Models¶
This module explains how to make the full OpenTalking model chain runnable, not only the talking-head backend. A usable digital-human session depends on five parts:
flowchart LR
STT[Speech recognition<br/>optional voice input]
LLM[LLM<br/>decides what to say]
TTS[TTS<br/>text to audio]
Avatar[Avatar assets<br/>image / frames / template]
Head[Talking-head backend<br/>audio to video]

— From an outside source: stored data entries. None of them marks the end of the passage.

Lemma wp_run_batches fl batches t base closed content synced d :
  0 <= base → base + Z.of_nat (length closed) + Z.of_nat (length batches) < 10 ^ 16 →
  wal_inv t base closed content synced d → Forall (λ b, frames_ok (batch_frames b.1)) batches →
  wp fl (run_batches crc batches t)
    (λ r d', ∃ t' outs closed' content' synced',
       r = Ok (t', outs) ∧ wt_dir t' = wt_dir t ∧ wal_inv t' base closed' content' synced' d' ∧
       base + Z.of_nat (length closed') < 10 ^ 16 ∧ length outs = length batches ∧
       sublist (durable_frames closed synced ++ acked_frames batches outs)
         (durable_frames closed' synced')) d.
Proof.
  revert t closed content synced d. induction batches as [|b batches IH];
    intros t closed content synced d Hb Hmax Hinv Hok; cbn [run_batches].
  { apply wp_ret. exists t, [], closed, content, synced. simpl in *. rewrite app_nil_r.
    split_and!; try done. lia. }
  apply Forall_cons in Hok as [Hok1 Hok]. apply wp_bind. eapply wp_mono.
  { apply (wp_commit_batch fl t base closed content synced); [done|simpl in Hmax; lia|done|done]. }
  intros r d1 (t1 & o & closed1 & content1 & synced1 & -> & <- & Hinv1 & Hlen & Hsub). simpl.
  apply wp_bind. eapply wp_mono; [apply (IH t1 closed1 content1 synced1); [done|simpl in Hmax; lia|done|done]|].
  intros r d2 (t2 & outs & closed2 & content2 & synced2 & -> & <- & Hinv2 & Hmax2 & Hlen2 & Hsub2).
  apply wp_ret. exists t2, (o :: outs), closed2, content2, synced2.
  split; [done|]. split; [done|]. split; [done|]. split; [done|]. split; [simpl; lia|].
  etrans; [|exact Hsub2]. simpl. rewrite app_assoc. by apply sublist_app.
Qed.

(** ** Files at rest *)

(** The files of a WAL on a disk: the sealed ones from index [base] and the last
    one, which may be missing when it holds nothing yet. *)
Definition rests_at (d : DiskState) (path : Path) (fs : list WalFrame) : Prop :=
  ∃ ino img, file_at d path ino img ∧ kept (enc fs) img.

Record wal_on_disk (d : DiskState) (dir : string) (base : Z) (closed : list (list WalFrame))
    (synced : list WalFrame) : Prop := {
  od_powered : powered d;
  od_sound : sound d;
  od_last : synced = [] ∨ rests_at d (dir, wal_name (base + Z.of_nat (length closed))) synced;
  od_closed : ∀ k fs, closed !! k = Some fs → rests_at d (dir, wal_name (base + Z.of_nat k)) fs;
  od_ok : frames_ok (durable_frames closed synced)
}.

Lemma wal_inv_on_disk t base closed content synced d :
  wal_inv t base closed content synced d → wal_on_disk d (wt_dir t) base closed synced.
Proof.
  intros [Hp Hsd Hidx (img & Hf & Hk & _) _ [rest Hpre] _ Hc Hok]. split; [done|done| | |].
  - right. rewrite <-Hidx. by exists (af_inode (wt_file t)), img.
  - intros k fs Hfs. destruct (Hc k fs Hfs) as (ino & img0 & H1 & _ & _ & H2). by exists ino, img0.
  - subst content. unfold durable_frames, frames_ok in *. rewrite app_assoc in Hok.
    by apply Forall_app in Hok as [? _].
Qed.
Lemma size_list_to_set_le (l : list string) : (size (list_to_set l : gset string) <= length l)%nat.
Proof.
  induction l as [|x l IH]; [done|]. simpl. rewrite size_union_alt, size_singleton.
  assert (size ((list_to_set l : gset string) ∖ {[x]}) <= size (list_to_set l : gset string))%nat
    by (apply subseteq_size; set_solver). lia.
Qed.

Lemma topics_of_size g dest : (size (topics_of g dest) <= dfs_fuel g)%nat.
Proof.
  unfold topics_of, dfs_fuel. rewrite size_union_alt, size_singleton.
  pose proof (size_list_to_set_le (rt_dest <$> graph_iter g)) as Hl.
  assert (Hlen : length (rt_dest <$> graph_iter g) = size (g_routers g)).
  { unfold graph_iter. rewrite !length_fmap. apply length_map_to_list. }
  assert (size (list_to_set (rt_dest <$> graph_iter g) ∖ {[dest]} : gset string) <=
    size (list_to_set (rt_dest <$> graph_iter g) : gset string))%nat
    by (apply subseteq_size; set_solver). lia.
Qed.

Lemma cycle_search g ex source dest :
  match dfs_to (dfs_fuel g) (adjacency g ex) source dest (∅, []) with
  | (Some found, _) => walk (adjacency g ex) dest source found
  | (None, _) => ¬ rtc (step_of (adjacency g ex)) dest source
  end.
Proof.
  pose proof (dfs_to_ok (adjacency g ex) source (topics_of g dest) (dfs_fuel g)
    (λ x y _, topics_of_closed g ex dest x y) dest ∅ []) as Hs.
  specialize (Hs ltac:(unfold topics_of; set_solver) ltac:(set_solver)).
  assert (Hsz : (size (topics_of g dest ∖ ∅) <= dfs_fuel g)%nat).
  { rewrite difference_empty_L. apply topics_of_size. }
  specialize (Hs Hsz). destruct (dfs_to _ _ _ _ _) as [[f|] [v' p']]; destruct Hs as (_ & Hs).
  - by destruct Hs as (l & -> & ?).
  - destruct Hs as (_ & Hin & Hex). by eapply exhausted_unreachable.
Qed.
(** [read_locator], when nothing else runs during the read; [fault] is the read that fails. *)
Inductive ReadFault := ReadOk | ReadFailsIdx | ReadFailsData.
Definition idx_io (fault : ReadFault) : bool := match fault with ReadFailsIdx => false | _ => true end.
Definition data_io (fault : ReadFault) : bool := match fault with ReadFailsData => false | _ => true end.
Definition read_locator (fault : ReadFault) (t : TopicTier) (seg : SealedSegment) (seq : Z) : option (V * option V) :=
  tr ← resolve t (sl_start_seq seg);
  e ← read_entry (idx_io fault) (store_at t tr) seg seq;
  read_frame (data_io fault) (store_at t tr) seg e.

(** [record_cold_read] *)
Definition record_cold_read (w : SegmentWriter) (seg : SealedSegment) (seq : Z) (p : V * option V) : SegmentWriter :=
  match sl_tier seg with
  | Cold =>
      mkWriter (sw_cfg w) (sw_active w) (sw_active_started_ms w) (sw_sealed w) (sw_cache w) (sw_cache_cap w)
        (if (sw_cold_cache_cap w =? 0)%nat then sw_cold_cache w
         else push_bounded (sw_cold_cache_cap w) (sw_cold_cache w) (mkCached seq p))
        (sw_cold_cache_cap w) (sw_cold_reads w +s 1)
  | Hot => w
  end.

(** [resolve_sealed], under the lock *)
Definition resolve_sealed (fault : ReadFault) (w : SegmentWriter) (t : TopicTier) (seq : Z) :
    SegmentWriter * option (V * option V) :=
  match resolve_sealed_fast w seq with
  | RHit p => (w, Some p)
  | RRead seg =>
      match read_locator fault t seg seq with
      | Some p => (record_cold_read w seg seq p, Some p)
      | None => (w, None)
      end
  | RNotSealed => (w, None)
  end.

(** A read off the lock: [resolve_sealed_fast] hands out the segment under the lock,
    [read_locator] picks a store and reads twice without it, and [record_cold_read]
    takes the lock again.  The other operations run between these steps. *)
Inductive ReadStage :=
  | RdOpen
  | RdEntry (tr : Tier)
  | RdFrame (tr : Tier) (e : IdxEntry)
  | RdRecord (p : V * option V).
Record OffLockRead := mkRead {
  or_seg : SealedSegment;
  or_seq : Z;
  or_stage : ReadStage
}.
Definition read_start (w : SegmentWriter) (seq : Z) : list OffLockRead :=
  match resolve_sealed_fast w seq with RRead seg => [mkRead seg seq RdOpen] | _ => [] end.
(* ===== verification/Seam.v ===== *)
(** * Materialization of committed records

    Models the path of [src/engine/topic_state.rs] from a published range to the
    segment writer and back to a reader: [MaterializeSeam] and the part of
    [materialize_published] under its lock, [materialize_segment], which feeds the
    writer and frees the payloads that were sealed, [attach_segwriter] and
    [resolve_payload].  The writer is [SegWriter], the index [TopicIndex].

    [seam_restores_order]: ranges that arrive in any order are fed once each and in
    seq order.  [materialized_payloads_resolve]: fed in that order, every record
    resolves to the payload it was appended with, wherever it lives, or to null when a
    read of the segment files fails.  ([resolve_payload] is a read that no other operation
    interrupts; [SegWriter.read_step] takes it apart.)  The feed runs
    after the seam's lock is released, and the samples show what the order between
    two feeds, and between a restart and the files of before it, decides. *)

From stdpp Require Import base gmap list strings list_numbers.
From S2P Require Import Prelude Types TopicIndex Bytes Segment Json SegWriter.

(** ** The seam *)

(** [MaterializeSeam]; [pending] is a [BTreeMap]. *)
Record MaterializeSeam := mkSeam {
  ms_next : Z;
  ms_pending : gmap Z Z
}.

(** [pending.range(..=next).next_back()] *)
Definition later (p : Z * Z) (acc : option (Z * Z)) : option (Z * Z) :=
  match acc with
  | Some q => if q.1 <? p.1 then Some p else acc
  | None => Some p
  end.
Definition last_upto (next : Z) (m : gmap Z Z) : option (Z * Z) :=
  foldr later None (filter (λ p, p.1 <= next) (map_to_list m)).

(** The drain loop; each turn removes an entry of [pending]. *)
Fixpoint seam_drain (fuel : nat) (s : MaterializeSeam) (to_feed : list (Z * Z)) : MaterializeSeam * list (Z * Z) :=
  match fuel with
  | O => (s, to_feed)
  | S fuel =>
      match last_upto (ms_next s) (ms_pending s) with
      | None => (s, to_feed)
      | Some (pstart, pend) =>
          if ms_next s <? pstart then (s, to_feed)
          else
            let pending := delete pstart (ms_pending s) in
            if pend <? ms_next s then seam_drain fuel (mkSeam (ms_next s) pending) to_feed
            else seam_drain fuel (mkSeam (pend + 1) pending) (to_feed ++ [(ms_next s, pend)])
      end
  end.

(** [materialize_published] under the seam's lock: the ranges to feed. *)
Definition seam_admit (start end_ : Z) (s : MaterializeSeam) : MaterializeSeam * list (Z * Z) :=
  if end_ <? ms_next s then (s, [])
  else
    let eff_start := Z.max start (ms_next s) in
    let '(s, to_feed) :=
      if eff_start =? ms_next s then (mkSeam (end_ + 1) (ms_pending s), [(eff_start, end_)])
      else
        let e := default end_ (ms_pending s !! start) in
        (mkSeam (ms_next s) (<[start := Z.max e end_]> (ms_pending s)), []) in
    seam_drain (S (size (ms_pending s))) s to_feed.

(** The ranges fed by a sequence of calls. *)
Fixpoint seam_run (ranges : list (Z * Z)) (s : MaterializeSeam) : MaterializeSeam * list (Z * Z) :=
  match ranges with
  | [] => (s, [])
  | (start, end_) :: ranges =>
      let '(s, fed) := seam_admit start end_ s in
      let '(s, fed') := seam_run ranges s in (s, fed ++ fed')
  end.

(** ** The feed *)
Section feed.
Context {V : Type} `{!JsonNull V} `{!Serde V} (crc : bytes → Z).

(** The topic: its index, the seam and the writer with its stores. *)
Record SegTopic := mkSegTopic {
  sp_index : TopicIndex V;
  sp_seam : MaterializeSeam;
  sp_writer : SegmentWriter V;
  sp_tier : TopicTier
}.

(** Free the resident payload of a sealed seq. *)
Definition free_payload (r : StoredRecord V) : StoredRecord V :=
  if negb (r_deleted r) && r_payload_resident r
  then mkRecord (r_ts r) (r_node r) (r_tag r) json_null None (r_bytes r) (r_deleted r) false (r_hops r)
  else r.
Definition free_seq (ix : TopicIndex V) (seq : Z) : TopicIndex V :=
  if seq <? base_seq ix then ix
  else mkTopicIndex (base_seq ix) (alter free_payload (Z.to_nat (seq - base_seq ix)) (records ix)) (tag_index ix)
         (delete_below ix).

(** One record to the writer; [now] and [fault] are the clock and the outcome of the
    [put] at that append. *)
Definition feed_record (now : Z → Z) (fault : Z → PutFault) (acc : SegmentWriter V * TopicTier * list Z)
    (p : Z * StoredRecord V) : SegmentWriter V * TopicTier * list Z :=
  let '(w, t, sealed) := acc in
  let '(seq, r) := p in
  let '(w, t, seqs) :=
    append_record crc (now seq) (fault seq) seq (r_ts r) (r_node r) (r_tag r) (r_data r) (r_meta r) w t in
  (w, t, sealed ++ seqs).

(** [materialize_segment], with [evict_resident] on, as the writer is created *)
Definition materialize_segment (now : Z → Z) (fault : Z → PutFault) (start end_ : Z)
    (ix : TopicIndex V) (w : SegmentWriter V) (t : TopicTier) : TopicIndex V * SegmentWriter V * TopicTier :=
  let pending := omap (λ seq, pair seq <$> get ix seq) (seqZ start (end_ - start + 1)) in
  let '(w, t, sealed_seqs) := foldl (feed_record now fault) (w, t, []) pending in
  (foldl free_seq ix sealed_seqs, w, t).

Definition feed_range (now : Z → Z) (fault : Z → PutFault) (b : SegTopic) (range : Z * Z) : SegTopic :=
  let '(ix, w, t) := materialize_segment now fault range.1 range.2 (sp_index b) (sp_writer b) (sp_tier b) in
  mkSegTopic ix (sp_seam b) w t.

(** [materialize_published], when no other call runs between its two halves *)
Definition materialize_published (now : Z → Z) (fault : Z → PutFault) (b : SegTopic) (range : Z * Z) : SegTopic :=
  let '(seam, to_feed) := seam_admit range.1 range.2 (sp_seam b) in
  foldl (feed_range now fault) (mkSegTopic (sp_index b) seam (sp_writer b) (sp_tier b)) to_feed.

(** [attach_segwriter]: the records of the index are fed, and stay resident. *)
Definition attach_segwriter (now : Z → Z) (fault : Z → PutFault) (ix : TopicIndex V) (w : SegmentWriter V)
    (t : TopicTier) : SegTopic :=
  let '(w, t, _) := foldl (feed_record now fault) (w, t, []) (imap (λ i r, (base_seq ix + Z.of_nat i, r)) (records ix)) in
  mkSegTopic ix (mkSeam (base_seq ix + Z.of_nat (length (records ix))) ∅) w t.

(** A topic whose writer has not been fed yet. *)
Definition with_index (ix : TopicIndex V) (st : TopicSegs V) : SegTopic :=
  mkSegTopic ix (mkSeam (base_seq ix) ∅) (ts_writer st) (ts_tier st).

(** [resolve_payload], when no other operation runs between its captures of the writer's
    lock ([read_step] is a read that others interrupt): the served payload and the writer
    after the read.  What cannot be read is served as the slot has it. *)
Definition resolve_payload (fault : ReadFault) (seq : Z) (r : StoredRecord V) (w : SegmentWriter V) (t : TopicTier) :
    SegmentWriter V * (V * option V) :=
  if r_payload_resident r then (w, (r_data r, r_meta r))
  else
    match resolve_sealed crc fault w t seq with
    | (w, Some p) => (w, p)
    | (w, None) => (w, (r_data r, r_meta r))
    end.
End feed.
Arguments SegTopic : clear implicits.

(** ** The order of the feeds *)

(** Consecutive nonempty ranges from a seq, and the seq after them. *)
Fixpoint chain (next : Z) (ranges : list (Z * Z)) : Prop :=
  match ranges with
  | [] => True
  | (start, end_) :: ranges => start = next ∧ start <= end_ ∧ chain (end_ + 1) ranges
  end.
Fixpoint chain_end (next : Z) (ranges : list (Z * Z)) : Z :=
  match ranges with [] => next | (_, end_) :: ranges => chain_end (end_ + 1) ranges end.

Lemma last_upto_Some next m p : last_upto next m = Some p → m !! p.1 = Some p.2 ∧ p.1 <= next.
Proof.
  unfold last_upto. intros Hl. assert (Hin : p ∈ filter (λ p, p.1 <= next) (map_to_list m)).
  { revert p Hl. induction (filter _ _) as [|q l IH]; simpl; [done|]. intros p. unfold later at 1.
    destruct (foldr later None l) as [q'|]; [destruct (_ <? _)|]; intros [= <-]; [by left|right; by apply IH|by left]. }
  apply list_elem_of_filter in Hin as [? Hin]. split; [|done]. apply elem_of_map_to_list. by destruct p.
Qed.

Lemma last_upto_None next m k : last_upto next m = None → k <= next → m !! k = None.
Proof.
  unfold last_upto. intros Hl Hk. destruct (m !! k) as [v|] eqn:Hm; [exfalso|done].
  assert (Hin : (k, v) ∈ filter (λ p, p.1 <= next) (map_to_list m)) by (apply list_elem_of_filter; split; [done|by apply elem_of_map_to_list]).
  destruct (filter _ _) as [|q l]; [by apply not_elem_of_nil in Hin|]. simpl in Hl. unfold later at 1 in Hl.
  destruct (foldr later None l); [by destruct (_ <? _)|done].
Qed.

Lemma chain_app next a b : chain next (a ++ b) ↔ chain next a ∧ chain (chain_end next a) b.
Proof. revert next. induction a as [|[s e] a IH]; intros next; simpl; [tauto|]. rewrite IH. tauto. Qed.

Lemma chain_end_app next a b : chain_end next (a ++ b) = chain_end (chain_end next a) b.
Proof. revert next. induction a as [|[s e] a IH]; intros next; simpl; [done|]. apply IH. Qed.

Lemma chain_in next ranges k v : chain next ranges → (k, v) ∈ ranges → next <= k <= v.
Proof.
  revert next. induction ranges as [|[s e] ranges IH]; intros next Hc Hin; [by apply not_elem_of_nil in Hin|].
  destruct Hc as (-> & Hle & Hc). apply elem_of_cons in Hin as [[= -> ->]|Hin]; [lia|]. specialize (IH _ Hc Hin). lia.
Qed.

(** The range of a chain that starts at its first seq is the first one. *)
Lemma chain_first next ranges v : chain next ranges → (next, v) ∈ ranges → ∃ rest, ranges = (next, v) :: rest ∧ chain (v + 1) rest.
Proof.
  destruct ranges as [|[s e] ranges]; intros Hc Hin; [by apply not_elem_of_nil in Hin|]. destruct Hc as (-> & Hle & Hc).
  apply elem_of_cons in Hin as [[= ->]|Hin]; [by exists ranges|]. pose proof (chain_in _ _ _ _ Hc Hin). lia.
Qed.

Lemma chain_nodup next ranges : chain next ranges → NoDup ranges.*1.
Proof.
  revert next. induction ranges as [|[s e] ranges IH]; intros next Hc; [constructor|]. destruct Hc as (-> & Hle & Hc).
  apply NoDup_cons. split; [|by eapply IH]. intros ([k v] & Heq & Hin)%list_elem_of_fmap.
  pose proof (chain_in _ _ _ _ Hc Hin). simpl in Heq. lia.
Qed.

Lemma drain_spec fuel s to_feed rest others :
  chain (ms_next s) rest → rest ≡ₚ map_to_list (ms_pending s) ++ others → (size (ms_pending s) < fuel)%nat →
  ∃ s' fed rest', seam_drain fuel s to_feed = (s', to_feed ++ fed) ∧ rest = fed ++ rest' ∧
    ms_next s' = chain_end (ms_next s) fed ∧ rest' ≡ₚ map_to_list (ms_pending s') ++ others ∧
    ms_pending s' !! ms_next s' = None.
Proof.
  revert s to_feed rest. induction fuel as [|fuel IH]; intros s to_feed rest Hc Hp Hf; [lia|]. simpl.
  destruct (last_upto (ms_next s) (ms_pending s)) as [[k v]|] eqn:Hl.
  2:{ exists s, [], rest. rewrite app_nil_r. split_and!; [done..|]. by eapply last_upto_None. }
  apply last_upto_Some in Hl as [Hk Hle]. simpl in Hk, Hle.
  assert (Hin : (k, v) ∈ rest) by (rewrite Hp; apply elem_of_app; left; by apply elem_of_map_to_list).
  pose proof (chain_in _ _ _ _ Hc Hin) as Hkv. assert (k = ms_next s) as -> by lia.
  rewrite (proj2 (Z.ltb_ge _ _)), (proj2 (Z.ltb_ge _ _)) by lia.
  destruct (chain_first _ _ _ Hc Hin) as (rest1 & -> & Hc1).
  destruct (IH (mkSeam (v + 1) (delete (ms_next s) (ms_pending s))) (to_feed ++ [(ms_next s, v)]) rest1)
    as (s' & fed & rest' & -> & -> & Hn & Hp' & Hnone); simpl.
  - done.
  - rewrite <-(map_to_list_delete _ _ _ Hk) in Hp. simpl in Hp. by apply Permutation.Permutation_cons_inv in Hp.
  - rewrite map_size_delete, Hk. simpl. assert (size (ms_pending s) ≠ 0%nat); [|lia]. intros H0%map_size_empty_inv. by rewrite H0, lookup_empty in Hk.
  - exists s', ((ms_next s, v) :: fed), rest'. rewrite <-(assoc_L (++)). by split_and!.
Qed.

Lemma admit_spec s start end_ rest others :
  chain (ms_next s) rest → rest ≡ₚ map_to_list (ms_pending s) ++ (start, end_) :: others →
  ms_pending s !! ms_next s = None → 
  ∃ s' fed rest', seam_admit start end_ s = (s', fed) ∧ rest = fed ++ rest' ∧ ms_next s' = chain_end (ms_next s) fed ∧
    rest' ≡ₚ map_to_list (ms_pending s') ++ others ∧ ms_pending s' !! ms_next s' = None.
Proof.
  intros Hc Hp Hnone. assert (Hin : (start, end_) ∈ rest) by (rewrite Hp; set_solver).
  pose proof (chain_in _ _ _ _ Hc Hin) as Hse. unfold seam_admit. rewrite (proj2 (Z.ltb_ge _ _)), Z.max_l by lia.
  assert (Hp' : rest ≡ₚ (start, end_) :: map_to_list (ms_pending s) ++ others) by (rewrite Hp; by rewrite Permutation_middle).
  destruct (Z.eqb_spec start (ms_next s)) as [->|Hne].
  - destruct (chain_first _ _ _ Hc Hin) as (rest1 & -> & Hc1). apply Permutation.Permutation_cons_inv in Hp'.
    destruct (drain_spec (S (size (ms_pending s))) (mkSeam (end_ + 1) (ms_pending s)) [(ms_next s, end_)] rest1 others)
      as (s' & fed & rest' & Hd & -> & ?); simpl; [done|done|lia|]. exists s', ((ms_next s, end_) :: fed), rest'. by split_and!; try tauto.
  - assert (Hs : ms_pending s !! start = None).
    { destruct (ms_pending s !! start) as [v|] eqn:Hv; [exfalso|done]. apply elem_of_map_to_list in Hv.
      pose proof (chain_nodup _ _ Hc) as Hnd. rewrite Hp', fmap_cons in Hnd. apply NoDup_cons in Hnd as [Hnd _].
      apply Hnd, list_elem_of_fmap. exists (start, v). split; [done|]. apply elem_of_app. by left. }
    rewrite Hs. simpl. rewrite Z.max_id.
    destruct (drain_spec (S (size (<[start := end_]> (ms_pending s)))) (mkSeam (ms_next s) (<[start := end_]> (ms_pending s))) [] rest others)
      as (s' & fed & rest' & Hd & -> & ?); simpl; [done|by rewrite map_to_list_insert|lia|]. exists s', fed, rest'. by split_and!; try tauto.
Qed.
Lemma strip_tail ix : tail_seq (strip_ix ix) = tail_seq ix.
Proof. unfold tail_seq. simpl. by rewrite length_fmap. Qed.
Lemma strip_get ix s : get (strip_ix ix) s = strip <$> get ix s.
Proof. unfold get. simpl. destruct (s <? base_seq ix); [done|]. apply list_lookup_fmap. Qed.
Lemma strip_slot_idx ix s : slot_idx (strip_ix ix) s = slot_idx ix s.
Proof. unfold slot_idx. simpl. by rewrite length_fmap. Qed.
Lemma strip_live_at ix s : live_at (strip_ix ix) s = live_at ix s.
Proof. unfold live_at. rewrite strip_get. by destruct (get ix s). Qed.
Lemma strip_is_dead ix s : is_dead (strip_ix ix) s = is_dead ix s.
Proof.
  unfold is_dead. rewrite strip_slot_idx. simpl. destruct (s <? delete_below ix); [done|].
  destruct (slot_idx ix s) as [i|]; [|done]. rewrite list_lookup_fmap. by destruct (records ix !! i).
Qed.
Lemma strip_range_dead ix s e : range_all_dead (strip_ix ix) s e = range_all_dead ix s e.
Proof. unfold range_all_dead. induction (seqZ _ _) as [|x l IH]; [done|]. simpl. by rewrite strip_is_dead, IH. Qed.

Lemma strip_push ix r : strip_ix (push_record ix r) = push_record (strip_ix ix) (strip r).
Proof. unfold push_record, strip_ix. simpl. rewrite fmap_app. f_equal. unfold tail_seq. simpl. by rewrite length_fmap. Qed.
Lemma strip_pushes recs ix : strip_ix (foldl push_record ix recs) = foldl push_record (strip_ix ix) (strip <$> recs).
Proof. revert ix. induction recs as [|r recs IH]; intros ix; [done|]. simpl. by rewrite IH, strip_push. Qed.
(* ===== verification/ForwardSpec.v ===== *)
(** * What forwarding delivers

    A router between two topics without limits: a catch-up read
    ([catch_up_dest]) brings the destination up to date with the source, in
    source order and however many passes that takes ([catch_up_delivers]), and
    an exactly-once router leaves exactly one copy of every source record it
    was behind on, whatever part of the backlog already reached the destination
    before the router's cursor was lost ([exactly_once_delivers]). *)

From stdpp Require Import base gmap list strings pretty.
From S2P Require Import Prelude Types Eviction TopicIndex QueueProjection TopicState TopicLog.
From S2P Require Import Bytes Wal Json Router Sched Engine EngineLogic EngineSpec Forward.

Section forward_spec.
Context {V : Type} `{!JsonNull V} `{!Serde V} `{!SerdeLaws V} `{!Powf}.
Implicit Types (b s d : TopicState V) (e : Engine V) (r : StoredRecord V).

(** ** The specification *)

(** The source record at [seq] when it is bound for the destination. *)
Definition eligible (router : Router) s (seq : Z) : option (StoredRecord V) :=
  match forward_lookup s seq with
  | Some (r, true) =>
      if r_hops r <? MAX_ROUTER_HOPS then if filter_passes router r then Some r else None else None
  | _ => None
  end.

(** The key an exactly-once router stamps on the copy of source record [seq]. *)
Definition source_key (router : Router) s (seq : Z) : string :=
  router_idempotency_key (rt_name router) (b_topic_id s) (b_epoch s) seq.

Definition dest_keys (router : Router) d : gset string :=
  if exactly_once router then router_dest_idempotency_keys d else ∅.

WebRTC[WebRTC<br/>browser delivery]
STT --> LLM --> TTS --> Head --> WebRTC
Avatar --> Head
Recommended defaults¶
| Layer | Default for first run | When to change it |
|---|---|---|
| LLM | DashScope OpenAI-compatible endpoint | Use OpenAI, vLLM, Ollama, or DeepSeek when those are already standard in your environment. |
| STT | DashScope Paraformer realtime | Keep it unless you need a different realtime ASR provider. |
| TTS | Edge TTS | Use DashScope, CosyVoice, or ElevenLabs for production voices and voice cloning. |
| Avatar assets | Built-in examples | Prepare model-specific assets before selecting Wav2Lip, QuickTalk, FlashHead, or FlashTalk. |
| Talking-head backend | mock first, then Wav2Lip compatibility path |
Use QuickTalk local, FlashHead direct WS, or OmniRT for heavier models. |
Setup order¶
- Run Quickstart with
mock. - Check the Support Matrix to choose the right path.
- Configure LLM and STT.
- Choose and verify TTS.
- Prepare Avatar assets.
- Start a talking-head model.
- Verify
/models, create a session, and test through the browser.
Keep model execution decoupled from OpenTalking itself: lightweight models should use
local or direct_ws where possible, while OmniRT remains the recommended backend
for heavyweight, multi-card, remote, or NPU deployments.